▶ Your assignment
Each line containing the string "isolated" should be copied out of the entries.

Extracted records
(** [all(f(x) for x in l)]. *)
Fixpoint res_all {A} (f : A -> res bool) (l : list A) : res bool :=
  match l with
  | [] => Ok true
  | x :: l' => b ← f x; if (b : bool) then res_all f l' else Ok false
  end.

(** ** Running the candidate *)

Record CompletedProcess : Type := { returncode : Z; stdout : string; stderr : string }.

(** One execution behind the sandbox: its outcome and the workspace it leaves,
    from the number of the execution, the workspace, the argument vector, the
    time limit in seconds and the environment. *)
Definition sandbox_run : Type :=
  nat -> workspace -> list string -> Z -> list (string * string) ->
  res CompletedProcess * workspace.

(** The disposable workspace of a verification and the executions so far. *)
Record isolated : Type := { iso_files : workspace; iso_runs : nat }.

Variables (sandbox : sandbox_run) (sys_executable : string).

Definition run_in_sandbox (argv : list string) (timeout_seconds : Z) (environment : list (string * string))
    : st isolated CompletedProcess := fun s =>
  let (r, ws) := sandbox (iso_runs s) (iso_files s) argv timeout_seconds environment in
  (r, {| iso_files := ws; iso_runs := S (iso_runs s) |}).

Definition action_environment : list (string * string) :=
  [("HOME", "/tmp/home"); ("LC_ALL", "C"); ("PATH", _SANDBOX_PATH); ("PYTHONDONTWRITEBYTECODE", "1");
   ("PYTHONNOUSERSITE", "1"); ("TMPDIR", "/tmp")]%string.
Definition pytest_environment : list (string * string) :=
  [("HOME", "/tmp/home"); ("LC_ALL", "C"); ("PATH", _SANDBOX_PATH); ("PYTHONDONTWRITEBYTECODE", "1");
   ("PYTHONNOUSERSITE", "1"); ("PYTEST_ADDOPTS", ""); ("PYTEST_DISABLE_PLUGIN_AUTOLOAD", "1");
   ("PYTEST_PLUGINS", ""); ("TMPDIR", "/tmp")]%string.

Definition action_runner : string :=
  "import importlib,json,sys;"
  +:+ "sys.path.insert(0,'/workspace');"
  +:+ "m=importlib.import_module(sys.argv[2]);"
  +:+ "v=getattr(m,sys.argv[3])(**json.loads(sys.argv[4]));"
  +:+ "print(json.dumps(v,sort_keys=True,separators=(',',':')))".

(** [json.loads(text, parse_constant=_reject_non_json_constant)]. *)
Definition _reject_non_json_constant (token : string) : res json :=
  Raise (ValueError ("non-JSON numeric constant: " +:+ token)).
Definition candidate_hooks : hooks := {|
  object_pairs_hook := object_pairs_hook default_hooks;
  parse_int := parse_int default_hooks;
  parse_float := parse_float default_hooks;
  parse_constant := _reject_non_json_constant
|}.

Definition module_file (m : string) : string := replace_char "." "/" m +:+ ".py".

Definition _run_action (target : string) (arguments : list (string * json)) : st isolated json :=
  match _MODULE_TARGET target with
  | None => raise_st (ContractInvalidError ("invalid template action target: " +:+ target))
  | Some (m, function) =>
      present ← get_st (fun s => iso_files s !! module_file m);
      match present with
      | None => raise_st (ContractInvalidError ("template action module is missing: " +:+ m))
      | Some _ =>
          completed ← run_in_sandbox
            [sys_executable; "-I"; "-B"; "-c"; action_runner; "unused-workspace-argument"; m; function;
             json_dumps_plain (JObj arguments)]%string 10 action_environment;
          if negb (returncode completed =? 0)
          then raise_st (ContractInvalidError ("action failed before an assertion: " +:+ strip (stderr completed)))
          else lift_res (try_except
                 (v ← json_loads candidate_hooks (stdout completed); _ ← canonical_digest v; Ok v)
                 is_ValueError
                 (fun _ => Raise (ContractInvalidError "action did not return one JSON value")))
      end
  end.

(** The program that runs one pytest node and reports on it. *)
Definition trusted_runner : string := join new_line [
  "import json, os, sys, pytest";
  "root = '/workspace'";
  "protected = {os.path.realpath(os.path.join(root, p)) for p in json.loads(sys.argv[1])}";
  "writes = []";
  "write_flags = os.O_WRONLY | os.O_RDWR | os.O_CREAT | os.O_TRUNC | os.O_APPEND";
  "def resolve(path):";
  " try:";
  "  value = os.fspath(path)";
  "  return os.path.realpath(value) if isinstance(value, str) else ''";
  " except (OSError, TypeError, ValueError):";
  "  return ''";
  "def audit(event,args):";
  " path = resolve(args[0]) if args else ''";
  " targets = {path}";
  " if event in {'os.rename', 'os.replace'} and len(args) > 1:";
  "  targets.add(resolve(args[1]))";
  " def touches(target):";
  "  return any(item == target or item.startswith(target + os.sep) for item in protected)";
  " if event == 'open':";
  "  if path not in protected:";
  "   return";
  "  mode = args[1] or ''";
  "  flags = args[2] or 0";
  "  if any(character in mode for character in 'wax+') or flags & write_flags:";
  "   writes.append((event, path, str(mode), flags))";
  "  return";
  " if not any(touches(target) for target in targets if target):";
  "  return";
  " if event.startswith('os.') and event not in {'os.chdir', 'os.listdir', 'os.scandir', 'os.stat'}:";
  "  writes.append((event, path))";
  "sys.addaudithook(audit)";
  "class Recorder:";
  " def __init__(self): self.reports = {}";
  " def pytest_runtest_logreport(self, report):";
  "  if report.when == 'call' or report.outcome != 'passed':";
  "   self.reports[report.nodeid] = {'outcome': report.outcome, 'when': report.when}";
  "recorder = Recorder()";
  "sys.path.insert(0, root)";
  "code = pytest.main(sys.argv[2:], plugins=[recorder])";
  "print('__PMPE_PYTEST_RESULT__:' + json.dumps({'code': int(code), 'reports': recorder.reports, 'writes': writes}, sort_keys=True))";
  "raise SystemExit(5 if writes else code)";
  ""]%string.

(** [structured.get(k, default)] of a value that need not be a mapping. *)
Definition py_get (v : json) (k : string) (default_ : json) : res json :=
  match v with
  | JObj m => Ok (default default_ (assoc k m))
  | _ => Raise (AttributeError "object has no attribute 'get'")
  end.

Definition pytest_arguments (command : list string) : list string :=
  match command with
  | _ :: b :: c :: rest => if String.eqb b "-m" && String.eqb c "pytest" then rest else tl command
  | _ => tl command
  end.
Definition node_target (test : TemplateTest) : string := tt_path test +:+ "::" +:+ tt_node_id test.

Definition _run_pytest_node (test : TemplateTest) (protected_paths : list string) : st isolated bool :=
  completed ← run_in_sandbox
    ([sys_executable; "-I"; "-B"; "-c"; trusted_runner; json_dumps_plain (JStrs (sorted_set protected_paths))]%string
     ++ pytest_arguments (tt_command test)
     ++ ["--noconftest"; "--rootdir=/workspace"; "-c"; "/dev/null"; "-p"; "no:cacheprovider"]%string)
    30 pytest_environment;
  let result_lines :=
    map (fun line => removeprefix line _PYTEST_RESULT_PREFIX)
      (List.filter (fun line => startswith line _PYTEST_RESULT_PREFIX) (str_splitlines (stdout completed))) in
  let detail := strip (stderr completed) in
  match result_lines with
  | [line] =>
      structured ← lift_res (try_except (json_loads candidate_hooks line) is_ValueError
        (fun _ => Raise (ContractInvalidError "human test produced malformed structured evidence")));
      reports ← lift_res (py_get structured "reports" (JObj []));
      report ← lift_res (py_get reports (node_target test) JNull);
      match report with
      | JObj fields =>
          let outcome := jget "outcome" fields in
          if py_eq outcome (JStr "failed") && (returncode completed =? 1) then mret false
          else if py_eq outcome (JStr "passed") && (returncode completed =? 0) then mret true
          else
            writes ← lift_res (py_get structured "writes" (JArr []));
            raise_st (ContractInvalidError ("bound human test was skipped, errored, or mutated evidence: "
                                            +:+ json_dumps_sorted writes))
      | _ => raise_st (ContractInvalidError "bound human test node did not execute exactly once")
      end
  | _ => raise_st (ContractInvalidError
           ("human test produced no structured pytest result"
            +:+ (if String.eqb detail "" then "" else ": " +:+ detail)))
  end.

▶ Exercise output
Record isolated : Type := { iso_files : workspace; iso_runs : nat }.
    : st isolated CompletedProcess := fun s =>
Definition _run_action (target : string) (arguments : list (string * json)) : st isolated json :=
Definition _run_pytest_node (test : TemplateTest) (protected_paths : list string) : st isolated bool :=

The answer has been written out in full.